Un nom rapide comme la foudre. Un nom qui convoque tout un paysage – la Méditerranée, ses arrière-pays rocailleux, une terre à cheval entre la France et l’Italie. Elle s’appelle Emma Fulconis et ce nom-là, vous ne l’oublierez pas.

Quand s’ouvre L’agrafe, l’étincelant roman que publie en cette rentrée Maryline Desbiolles, Emma court dans les collines sèches et abruptes qui enserrent son village. Emma est une fille qui court, c’est entendu: toujours en mouvement, silhouette vive et ardente. Pourtant, si on la regarde bien, elle ne court plus comme avant. Sa démarche est gauche, saccadée; elle s’accorde, « ainsi boiteuse, à ce territoire heurté ». L’histoire de cette course effrénée et empêchée, c’est celle de L’agrafe, et elle est terrible.

Adolescente sauvage et solitaire, Emma Fulconis est insaisissable. Si elle court sans relâche, ce n’est pas pour la compétition mais pour faire corps avec le monde autour d’elle. « Elle ne courait pas relativement, mais absolument ». Et puis un jour tout s’arrête. Invitée chez un ami, elle est attaquée par le chien de la maison qui déchiquète sa jambe gauche. De cette scène d’horreur et de douleur absolues, Emma garde un souvenir confus. Seuls demeurent, dans leur netteté plus tranchante encore que les dents du molosse, les mots prononcés par le père de son ami: « Mon chien n’aime pas les Arabes ».

Le chemin qui s’ouvre ce jour-là pour Emma Fulconis est autrement escarpé que ces collines qu’elle arpente depuis l’enfance. Lente et douloureuse, la reconstruction de sa jambe massacrée s’accompagne de la quête de « ce qui la concerne de près et lui est étranger », l’histoire de sa famille maternelle. Une histoire écorchée et à vif, comme la jambe d’Emma, celle d’une famille algérienne arrivée en France parmi les convois de harkis.

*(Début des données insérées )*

Lemma mint_pure_succeeds s kd r i a :
  k_wf s → 0 <= i < OBJECT_TABLE_SIZE → ¬ exists_in (caps s) i →
  0 <= a < CAP_TABLE_SLOTS → entry_at (table s 0) a = None →
  ∃ s' c, mint_root s kd r (λ s _, Some s) = (s', Some c).
Proof.
  intros Hk Hi Hni Ha Hna. unfold mint_root. assert (Hz : 0 <= 0 < MAX_DOMAINS) by by vm_compute.
  pose proof (root_table_wf s 0 Hk Hz) as Hct. pose proof (kw_caps s Hk) as (Hot & _).
  destruct (create_object (objects s) kd) as [ot [oid|]] eqn:Hc.
  2:{ apply create_object_None in Hc as [_ Hall]; [|done]. by destruct Hni; apply Hall. }
  destruct (mint _ _ _ _ _) as [ct [c|e]] eqn:Hm; [by eexists _, c|].
  apply create_object_Some in Hc as (Ho & _ & _ & ->); [|done].
  apply mint_Err in Hm as (_ & _ & [Hall|[Hge|Hab]]); [by destruct (Hall a Ha)|lia| |exact Hct].
  unfold objects in Hab. cbn [caps set_caps s_ot metas] in Hab.
  rewrite aget_aset_eq in Hab by (rewrite (proj1 Hot); lia). done.
Qed.

(** Something free is left after one of two is taken. *)
Lemma minted_left s s' kd r c oid i j a b :
  minted_root s s' kd r c oid → i ≠ j → 0 <= i < OBJECT_TABLE_SIZE → 0 <= j < OBJECT_TABLE_SIZE →
  ¬ exists_in (caps s) i → ¬ exists_in (caps s) j → a ≠ b → 0 <= a < CAP_TABLE_SLOTS → 0 <= b < CAP_TABLE_SLOTS →
  entry_at (table s 0) a = None → entry_at (table s 0) b = None →
  ∃ i' a', 0 <= i' < OBJECT_TABLE_SIZE ∧ ¬ exists_in (caps s') i' ∧ 0 <= a' < CAP_TABLE_SLOTS ∧
    entry_at (table s' 0) a' = None.
Proof.
  intros [] Hij Hi Hj Ni Nj Hab Ha Hb Na Nb.
  exists (if decide (oid = i) then j else i), (if decide (c = a) then b else a).
  unfold exists_in in *. change (s_ot (caps s')) with (objects s').
  repeat split; try (case_decide; lia).
  - rewrite mr_objects0 by (case_decide; lia).
    destruct (decide (oid = i)); (rewrite decide_False by congruence); done.
  - rewrite mr_root0 by (case_decide; lia).
    destruct (decide (c = a)); (rewrite decide_False by congruence); done.
Qed.

(** Delegating a new memory object into the empty table of the restarted domain. *)
Lemma delegate_to_fault s m oid :
  let all := rights_union Rights.READ (rights_union Rights.WRITE
    (rights_union Rights.INVOKE (rights_union Rights.MAP Rights.DELEGATE))) in
  k_wf s → 0 <= m → 0 <= oid < OBJECT_TABLE_SIZE →
  entry_at (table s 0) m = Some (mkCapEntry oid all 0 Kind.Memory 0) →
  (metas (objects s)).[oid] = mkObjectMeta Kind.Memory 0 true →
  (∀ c, 0 <= c → entry_at (table s FAULT_DOMAIN) c = None) →
  ∃ s' fm, delegate_from_root s FAULT_DOMAIN m Rights.INVOKE 0 = (s', Some fm) ∧ 0 <= fm ∧
    objects s' = objects s ∧ table s' 0 = table s 0 ∧
    ∀ c, 0 <= c → entry_at (table s' FAULT_DOMAIN) c =
      if decide (fm = c) then Some (mkCapEntry oid Rights.INVOKE 0 Kind.Memory 0) else None.
Proof.
  intros all Hk Hm Ho He Hmeta Hempty. unfold delegate_from_root. change (_ || _) with false.
  assert (Hd : 0 <= FAULT_DOMAIN < MAX_DOMAINS) by by vm_compute. pose proof (root_table_wf s _ Hk Hd) as Hct.
  assert (Hv : valid (objects s) (mkCapEntry oid all 0 Kind.Memory 0)).
  { unfold valid. cbn [object_id type_tag epoch]. rewrite Hmeta. split; [apply Ho|done]. }
  assert (Hall : all = 0x2f) by (unfold all; rewrite !rights_union_spec; reflexivity).
  destruct (delegate _ _ _ _ _ _) as [ct [fm|st]] eqn:Hdl.
  - apply delegate_Ok in Hdl as (e & He' & _ & _ & Hfm & _ & ->); [|done]. rewrite He in He'. injection He' as <-.
    set (ct := mkCapTable _). eexists _, fm. split; [reflexivity|]. split; [lia|]. split; [done|].
    assert (Ht : ∀ x, 0 <= x → table (set_caps s (set_table (caps s) FAULT_DOMAIN ct)) x =
      if decide (FAULT_DOMAIN = x) then ct else table s x) by (intros x Hx; exact (table_set_table s _ ct x Hk Hd Hx)).
    split; [by rewrite Ht by lia|]. intros c Hc. rewrite Ht, decide_True by (done || lia). unfold ct.
    rewrite entry_at_insert by (done || lia).
    case_decide; [|by apply Hempty]. unfold child_of. cbn [object_id rights epoch type_tag].
    by rewrite Hall, rights_inter_spec.
  - apply delegate_Err in Hdl as (_ & _ & Hfull); [|done]. destruct Hfull as [_ Hfull].
    + eexists. split; [exact He|]. split; [exact Hv|]. cbn [rights]. rewrite Hall. by vm_compute.
    + assert (Hr : 0 <= 0 < CAP_TABLE_SLOTS) by by vm_compute. destruct (Hfull 0 Hr). by apply Hempty.
Qed.

(** The grants of a restart succeed when two objects and two root slots are free. *)
Lemma restart_grants_ok s i j a b :
  k_wf s → (∀ c, 0 <= c → entry_at (table s FAULT_DOMAIN) c = None) →
  i ≠ j → 0 <= i < OBJECT_TABLE_SIZE → 0 <= j < OBJECT_TABLE_SIZE →
  ¬ exists_in (caps s) i → ¬ exists_in (caps s) j → a ≠ b → 0 <= a < CAP_TABLE_SLOTS → 0 <= b < CAP_TABLE_SLOTS →
  entry_at (table s 0) a = None → entry_at (table s 0) b = None →
  ∃ s' fm ft oid, restart_grants s = (s', Some fm, Some ft) ∧ admit_check s' ft = StOk ∧
    0 <= fm ∧ 0 <= oid < OBJECT_TABLE_SIZE ∧ ¬ exists_in (caps s) oid ∧
    (metas (objects s')).[oid] = mkObjectMeta Kind.Memory 0 true ∧
    ∀ c, 0 <= c → entry_at (table s' FAULT_DOMAIN) c =
      if decide (fm = c) then Some (mkCapEntry oid Rights.INVOKE 0 Kind.Memory 0) else None.
Proof.
  intros Hk Hempty Hij Hi Hj Ni Nj Hab Ha Hb Na Nb. unfold restart_grants.
  destruct (mint_pure_succeeds s Kind.Memory (rights_union Rights.READ (rights_union Rights.WRITE
    (rights_union Rights.INVOKE (rights_union Rights.MAP Rights.DELEGATE)))) i a Hk Hi Ni Ha Na) as (s1 & m & E1).
  unfold init_root. rewrite E1. pose proof (init_root_only s s1 (Some m) Hk E1) as C1.
  pose proof (caps_only_wf _ _ Hk C1) as W1.
  apply mint_pure_spec in E1 as (oid & M1); [|done|by vm_compute].
  destruct (minted_left _ _ _ _ _ _ i j a b M1) as (i' & a' & Hi' & Ni' & Ha' & Na'); [done..|].
  destruct (delegate_to_fault s1 m oid) as (s2 & fm & E2 & Hfm & Hobj & Hroot & Hdom); [done|..].
  { apply M1. } { apply M1. }
  { rewrite (mr_root _ _ _ _ _ _ M1) by apply M1. by rewrite decide_True. }
  { rewrite (mr_objects _ _ _ _ _ _ M1) by apply M1. by rewrite decide_True. }
  { intros c Hc. rewrite (mr_others _ _ _ _ _ _ M1) by by vm_compute. by apply Hempty. }
  rewrite E2. assert (W2 : k_wf s2).
  { eapply caps_only_wf; [exact W1|]. apply (delegate_root_evolves _ _ _ _ _ _ _ W1) in E2; [done|by vm_compute|apply M1|by vm_compute]. }
  destruct (mint_pure_succeeds s2 Kind.TimeSlice Rights.INVOKE i' a' W2 Hi') as (s3 & ft & E3).
  { unfold exists_in. fold (objects s2). by rewrite Hobj. } { done. } { by rewrite Hroot. }
  unfold mint_timeslice. rewrite E3. apply mint_pure_spec in E3 as (oid' & M3); [|done|by vm_compute].
  exists s3, fm, ft, oid. split; [done|]. split; [|split; [done|split; [apply M1|split; [apply M1|split]]]].
  - unfold admit_check. apply invoke_ok. exists (mkCapEntry oid' Rights.INVOKE 0 Kind.TimeSlice 0).
    rewrite (mr_root _ _ _ _ _ _ M3) by apply M3. rewrite decide_True by done. split; [done|].
    split; [|reflexivity]. unfold valid. cbn [object_id type_tag epoch].
    rewrite (mr_objects _ _ _ _ _ _ M3) by apply M3. rewrite decide_True by done. split; [apply M3|done].
  - rewrite (mr_objects _ _ _ _ _ _ M3) by apply M1. rewrite decide_False.
    + rewrite Hobj, (mr_objects _ _ _ _ _ _ M1) by apply M1. by rewrite decide_True.
    + intros ->. apply (mr_new _ _ _ _ _ _ M3). unfold exists_in. fold (objects s2).
      rewrite Hobj, (mr_objects _ _ _ _ _ _ M1) by apply M1. by rewrite decide_True.
  - intros c Hc. rewrite (mr_others _ _ _ _ _ _ M3) by by vm_compute. by apply Hdom.
Qed.
End restart.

Avec pudeur et justesse, Maryline Desbiolles transcende l’histoire d’Emma, cette histoire poignante de la haine ordinaire, en un hymne à la vie, à la passion, à la résistance. Emma pour qui « se tenir debout ne va plus de soi, se tenir debout est une souffrance », porte en elle la détermination d’avancer, de courir encore, de mettre des mots même boiteux sur son histoire. C’est bouleversant et magnifique.